Newton is a city in and the county seat of Harvey County, Kansas, United States.[1] As of the 2020 census, the population of the city was 18,602.[3][4] Newton is located 25 miles (40 km) north of Wichita. The city of North Newton is located immediately north and exists as a separate political entity. Newton is located at the intersection of Interstate 135, U.S. Route 50, and U.S. Route 81 highways.

History[edit]

19th century[edit]

1915 Railroad Map of Harvey County
1905 Warkentin Mill

For millennia, the land now known as Kansas was inhabited by Native Americans. In 1803, most of modern Kansas was secured by the United States as part of the Louisiana Purchase. In 1854, the Kansas Territory was organized, then in 1861 Kansas became the 34th U.S. state. In 1872, Harvey County was founded.

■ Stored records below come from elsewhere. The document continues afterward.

Lemma parse_frame_hdr (r : frame_reader) (ty fl sid len : Z) :
  0 <= sid < 2 ^ 32 -> 0 <= len <= 0xffffff -> fr_hdr r = frame_hdr ty fl sid len ->
  parse_header r = FrameReader (fr_hdr r) (fr_payload r) (fr_cap r) len ty fl sid.
Proof.
  intros Hs Hl Hh. unfold parse_header. rewrite Hh. f_equal.
  - cbn [frame_hdr app lookup list_lookup default from_option id]. rewrite !u8_shift by lia. unfold wrap.
    pose proof (Z.mod_pos_bound (len / 2 ^ 16) 256 ltac:(lia)) as H1.
    pose proof (Z.mod_pos_bound (len / 2 ^ 8) 256 ltac:(lia)) as H2.
    pose proof (word_lor 0 (len / 2 ^ 16 mod 256) (len / 2 ^ 8 mod 256) (len mod 2 ^ 8)) as Hw.
    change (Z.shiftl 0 24) with 0 in Hw. rewrite Z.lor_0_l in Hw.
    rewrite Hw by (unfold byte_ok; change (2 ^ 8) with 256; Z.div_mod_to_equations; lia).
    unfold word. change (2 ^ 16) with (256 * 256). rewrite <- Z.div_div by lia.
    change (2 ^ 8) with 256. Z.div_mod_to_equations. lia.
  - pose proof (be32_roundtrip sid (take 5 (frame_hdr ty fl sid len)) [] 5 Hs eq_refl) as H.
    by rewrite app_nil_r in H.
Qed.

(** ** The writer *)
Lemma write_all_quiet (bs sent : bytes) : write_all [] bs sent = (0, [], sent ++ bs).
Proof. destruct bs; simpl; by rewrite ?app_nil_r. Qed.

(** Whatever [send] does, what was sent is a prefix, all of it on success. *)
Lemma write_all_prefix (evs : list tx_ev) (bs sent : bytes) :
  let '(rc, evs', sent') := write_all evs bs sent in
  exists k, sent' = sent ++ take k bs /\ (rc = 0 -> sent' = sent ++ bs) /\ (rc = 0 \/ rc = -1).
Proof.
  revert bs sent. induction evs as [|e evs IH]; intros bs sent.
  - rewrite write_all_quiet. exists (length bs). rewrite firstn_all. auto.
  - destruct bs as [|x bs]; simpl; [exists 0%nat; rewrite app_nil_r; split_and!; [done | intros _; by rewrite app_nil_r | by left]|].
    destruct e as [n| |].
    + specialize (IH (drop n (x :: bs)) (sent ++ take n (x :: bs))).
      destruct (write_all _ _ _) as [[rc evs'] sent']. destruct IH as (k & -> & H0 & Hrc).
      exists (n + k)%nat. split_and!; [|intros Hz; rewrite H0 by done|done].
      * rewrite <- app_assoc. f_equal. rewrite take_take_drop. done.
      * by rewrite <- app_assoc, take_drop.
    + apply IH.
    + exists 0%nat. simpl. rewrite app_nil_r. split_and!; [done | lia | by right].
Qed.

(** ** The reader *)

(** Events that are not errors. *)
Definition rx_quiet (e : rx_ev) : Prop :=
  match e with RxBytes [] | RxFail => False | _ => True end.

Definition rx_bytes (evs : list rx_ev) : bytes :=
  concat (map (fun e => match e with RxBytes bs => bs | _ => [] end) evs).

Definition fed (r : frame_reader) : bytes := fr_hdr r ++ fr_payload r.

(** A frame is being received and is not complete. *)
Record partial (r : frame_reader) : Prop := Partial {
  pa_hdr : (length (fr_hdr r) <= 9)%nat;
  pa_payload : fr_payload r <> [] ->
    length (fr_hdr r) = 9%nat /\ parse_header r = r /\ strlen (fr_payload r) < fr_len r;
}.

Lemma after_read_quiet (n : nat) (evs evs' : list rx_ev) (x : bytes + option Z) :
  (0 < n)%nat -> Forall rx_quiet evs -> after_read n evs = (x, evs') ->
  Forall rx_quiet evs' /\
  match x with
  | inl bs => rx_bytes evs = bs ++ rx_bytes evs' /\ (0 < length bs <= n)%nat /\ (rx_size evs' < rx_size evs)%nat
  | inr None => rx_bytes evs = rx_bytes evs' /\ (rx_size evs' < rx_size evs)%nat
  | inr (Some rc) => rc = 0 /\ rx_bytes evs = rx_bytes evs' /\
      ((evs = [] /\ evs' = []) \/ (rx_size evs' < rx_size evs)%nat)
  end.
Proof.
  intros Hn Hq. unfold after_read, sock_read. destruct evs as [|[bs| | |] evs]; simpl.
  - intros [= <- <-]. split_and!; auto.
  - apply Forall_cons in Hq as [Hb Hq]. destruct bs as [|b bs]; [done|]. destruct n as [|n]; [lia|].
    simpl. intros [= <- <-]. unfold rx_bytes. simpl.
    destruct (drop n bs) as [|y rest] eqn:Ed; simpl.
    + apply (f_equal length) in Ed. rewrite length_drop in Ed. simpl in Ed.
      split; [done|]. rewrite take_ge by lia. split_and!; [done | lia | lia | lia].
    + split; [by constructor|].
      rewrite <- (take_drop n bs) at 1. rewrite Ed. split_and!; [by rewrite <- app_assoc | lia | |].
      * rewrite length_take. lia.
      * apply (f_equal length) in Ed. rewrite length_drop in Ed. simpl in Ed. lia.
  - apply Forall_cons in Hq as [_ Hq]. intros [= <- <-]. split_and!; [done | done | lia].
  - apply Forall_cons in Hq as [_ Hq]. intros [= <- <-]. split_and!; [done | done | done | right; lia].
  - by apply Forall_cons in Hq as [].
Qed.

(** With the header complete, the fields are those of the frame. *)
Lemma reader_header (r : frame_reader) (f : frame) (tl rest : bytes) :
  frame_ok f -> partial r -> length (fr_hdr r) = 9%nat -> fed r ++ tl = frame_bytes f ++ rest ->
  fr_hdr r = frame_hdr (f_type f) (f_flags f) (f_sid f) (strlen (f_payload f)) /\
  fr_payload r ++ tl = f_payload f ++ rest /\
  (if (length (fr_payload r) =? 0)%nat then parse_header r else r) =
    FrameReader (fr_hdr r) (fr_payload r) (fr_cap r) (strlen (f_payload f)) (f_type f) (f_flags f) (f_sid f).
Proof.
  intros (Hty & Hfl & Hsid & Hlen) Hp H9 Heq. unfold fed, frame_bytes in Heq. rewrite <- !app_assoc in Heq.
  apply app_inj_1 in Heq as [Hh Hb]; [|by rewrite H9, frame_hdr_length].
  assert (Hl : 0 <= strlen (f_payload f) <= 0xffffff) by (unfold strlen in *; lia).
  assert (Hparse := parse_frame_hdr r _ _ _ _ Hsid Hl Hh).
  split_and!; [done | done |]. destruct (Nat.eqb_spec (length (fr_payload r)) 0) as [|Hne]; [done|].
  destruct (pa_payload r Hp) as (_ & Hr & _); [by intros E; rewrite E in Hne|].
  by rewrite <- Hparse.
Qed.

(** The result of a call, for the frame [f] at the head of the stream. *)
Definition fill_result (f : frame) (rest : bytes) (evs : list rx_ev) (x : Z * frame_reader * list rx_ev)
  : Prop :=
  let '(rc, r', evs') := x in
  Forall rx_quiet evs' /\
  ((rc = 1 /\ frame_of r' = f /\ rx_bytes evs' = rest /\ (rx_size evs' <= rx_size evs)%nat) \/
   (rc = 0 /\ partial r' /\ fed r' ++ rx_bytes evs' = frame_bytes f ++ rest /\
    (rx_size evs' < rx_size evs)%nat)).

Lemma fill_result_mono (f : frame) (rest : bytes) (evs evs1 : list rx_ev) (x : Z * frame_reader * list rx_ev) :
  (rx_size evs1 < rx_size evs)%nat -> fill_result f rest evs1 x -> fill_result f rest evs x.
Proof. unfold fill_result. destruct x as [[rc r'] evs']. intros Hs [H1 H2]. split; [done|]. naive_solver lia. Qed.

(** A round that reads the payload. *)
Lemma fill_payload (malloc : Z -> bool) (fuel : nat) (r : frame_reader) (evs : list rx_ev) (f : frame)
    (rest : bytes) :
  alloc_ok malloc -> frame_ok f -> partial r -> Forall rx_quiet evs -> length (fr_hdr r) = 9%nat ->
  fed r ++ rx_bytes evs = frame_bytes f ++ rest ->
  (forall r' evs', partial r' -> Forall rx_quiet evs' ->
     fed r' ++ rx_bytes evs' = frame_bytes f ++ rest -> (rx_size evs' < rx_size evs)%nat ->
     fill_result f rest evs (frame_reader_fill malloc fuel r' evs')) ->
  fill_result f rest evs (frame_reader_fill malloc (S fuel) r evs).
Proof.
  intros Ha Hf Hp Hq H9 Heq IH. cbn [frame_reader_fill].
  rewrite (proj2 (Nat.ltb_ge (length (fr_hdr r)) 9)) by lia.
  destruct (reader_header r f _ rest Hf Hp H9 Heq) as (Hh & Hb & Hr1). cbv zeta. rewrite Hr1, Ha, andb_false_r.
  set (start := (length (fr_payload r) =? 0)%nat). set (len := strlen (f_payload f)) in *.
  set (r2 := if start && _ then set_fr_cap _ _ else _).
  assert (Hr2 : exists cap, r2 = FrameReader (fr_hdr r) (fr_payload r) cap len (f_type f) (f_flags f) (f_sid f)).
  { subst r2. destruct (start && _); eexists; reflexivity. }
  clearbody r2. destruct Hr2 as [cap ->]. cbn [fr_len fr_payload].
  assert (Hparse : forall p, let r3 := FrameReader (fr_hdr r) p cap len (f_type f) (f_flags f) (f_sid f) in
                   parse_header r3 = r3).
  { intros p r3. destruct Hf as (_ & _ & Hsid & Hl).
    apply (parse_frame_hdr r3 (f_type f) (f_flags f) (f_sid f) len Hsid); [|done].
    subst len. unfold strlen in *. lia. }
  destruct (start && (len =? 0)) eqn:E0.
  { apply andb_true_iff in E0 as [Es El]. subst start. apply Nat.eqb_eq in Es. bool_props.
    apply nil_length_inv in Es. assert (Hnil : f_payload f = []).
    { apply nil_length_inv. subst len. unfold strlen in El. lia. }
    rewrite Es, Hnil in Hb. simpl in Hb. split; [done|]. left. split_and!; [done | | done | lia].
    unfold frame_of. simpl. rewrite Es, <- Hnil. by destruct f. }
  assert (Hshort : (length (fr_payload r) < Z.to_nat len)%nat).
  { destruct (Nat.eqb_spec (length (fr_payload r)) 0) as [H0|H0]; subst start; simpl in E0.
    - bool_props. subst len. unfold strlen in *. lia.
    - destruct (pa_payload r Hp) as (_ & _ & Hlt); [by intros Hn; rewrite Hn in H0|].
      cbv iota in Hr1. rewrite Hr1 in Hlt. simpl in Hlt.
      unfold strlen in Hlt. lia. }
  destruct (after_read _ evs) as [x evs'] eqn:Er.
  apply after_read_quiet in Er as [Hq' Hx]; [|lia|done]. destruct x as [bs|[rc|]].
  - destruct Hx as (Hbs & Hl & Hs). unfold add_payload. cbn [fr_hdr fr_payload fr_cap fr_len fr_type fr_flags fr_sid].
    assert (Hcut : (fr_payload r ++ bs) ++ rx_bytes evs' = f_payload f ++ rest) by (by rewrite <- app_assoc, <- Hbs).
    destruct (len <=? strlen (fr_payload r ++ bs)) eqn:El; bool_props.
    + apply app_inj_1 in Hcut as [Hpay Hrest].
      2:{ subst len. unfold strlen in *. rewrite length_app in *. lia. }
      split; [done|]. left. split_and!; [done | | done | lia].
      unfold frame_of. simpl. rewrite Hpay. by destruct f.
    + apply IH; [| done | | done].
      * split; cbn [fr_hdr fr_payload fr_len]; [lia|]. intros _. split_and!; [done | apply Hparse | done].
      * unfold fed. cbn [fr_hdr fr_payload]. rewrite <- app_assoc, Hcut, app_assoc. unfold frame_bytes. by rewrite Hh.
  - destruct Hx as (-> & Hbs & Hs). split; [done|]. right.
    assert (Hne : evs <> []).
    { intros ->. rewrite app_nil_r in Hb. apply (f_equal length) in Hb. rewrite length_app in Hb.
      subst len. unfold strlen in Hshort. lia. }
    split_and!; [done | | | by destruct Hs as [[]|]].
    + split; cbn [fr_hdr fr_payload fr_len]; [lia|]. intros _.
      split_and!; [done | apply Hparse | unfold strlen; lia].
    + unfold fed. cbn [fr_hdr fr_payload]. rewrite <- Hbs. unfold frame_bytes. by rewrite <- !app_assoc, Hb, Hh.
  - destruct Hx as [Hbs Hs]. apply IH; [| done | | done].
    + split; cbn [fr_hdr fr_payload fr_len]; [lia|]. intros _.
      split_and!; [done | apply Hparse | unfold strlen; lia].
    + unfold fed. cbn [fr_hdr fr_payload]. rewrite <- Hbs. unfold frame_bytes. by rewrite <- !app_assoc, Hb, Hh.
Qed.

Lemma fill_frame (malloc : Z -> bool) (fuel : nat) (r : frame_reader) (evs : list rx_ev) (f : frame)
    (rest : bytes) :
  alloc_ok malloc -> frame_ok f -> partial r -> Forall rx_quiet evs ->
  fed r ++ rx_bytes evs = frame_bytes f ++ rest -> (rx_size evs <= fuel)%nat ->
  fill_result f rest evs (frame_reader_fill malloc fuel r evs).
Proof.
  intros Ha Hf. revert r evs. induction fuel as [|fuel IH]; intros r evs Hp Hq Heq Hfuel.
  { destruct evs as [|[]]; simpl in Hfuel; lia. }
  destruct (Nat.ltb_spec (length (fr_hdr r)) 9) as [Hlt|Hge].
  - assert (Hpay : fr_payload r = []).
    { destruct (fr_payload r) eqn:E; [done|]. destruct (pa_payload r Hp); [by rewrite E | lia]. }
    cbn [frame_reader_fill]. rewrite (proj2 (Nat.ltb_lt _ _) Hlt).
    destruct (after_read _ evs) as [x evs'] eqn:Er.
    apply after_read_quiet in Er as [Hq' Hx]; [|lia|done]. destruct x as [bs|[rc|]].
    + destruct Hx as (Hb & Hl & Hs). apply (fill_result_mono f rest evs evs'); [done|].
      apply IH; [| done | | lia].
      * split; simpl; [rewrite length_app; lia | by rewrite Hpay].
      * rewrite <- Heq. unfold fed. simpl. rewrite Hpay, !app_nil_r, Hb. by rewrite app_assoc.
    + destruct Hx as (-> & Hb & Hs). split; [done|]. right. split_and!; [done | done | by rewrite <- Hb |].
      destruct Hs as [[-> _]|]; [|done]. exfalso. apply (f_equal length) in Heq.
      unfold fed in Heq. rewrite Hpay, !length_app, frame_bytes_length in Heq. simpl in Heq. lia.
    + destruct Hx as [Hb Hs]. apply (fill_result_mono f rest evs evs'); [done|].
      apply IH; [done | done | by rewrite <- Hb | lia].
  - apply fill_payload; try done; [pose proof (pa_hdr r Hp); lia|].
    intros r' evs' Hp' Hq' Heq' Hs. apply (fill_result_mono f rest evs evs'); [done|].
    apply IH; [done | done | done | lia].
Qed.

In 1871, the Atchison, Topeka and Santa Fe Railway extended a main line from Emporia westward to Newton by July 1871.[5] The town soon became an important railroad shipping point of Texas cattle.[6]

The city was founded in 1871 and named after Newton, Massachusetts, home of some of the Santa Fe stockholders.[7]

In August 1871, there was a Gunfight at Hide Park, in which a total of eight men were killed. The incident began with an argument between two local lawmen, Billy Bailey and Mike McCluskie. Because of this incident, Newton became known as "bloody and lawless—the wickedest city in the west.".[8]

In 1872, the western terminal for the Atchison, Topeka and Santa Fe Railway and the railhead for the Chisholm Trail were established here. Shortly after incorporation of the city in 1872, the Newton city council passed an ordinance prohibiting the running at large of buffalo and other wild animals.[9]

20th century[edit]

View of the main street, 1920s

During World War II, the Newton airport was taken over by the US Navy as a secondary Naval Air Station, and the main runway was extended to over 7,000 feet (2,100 m).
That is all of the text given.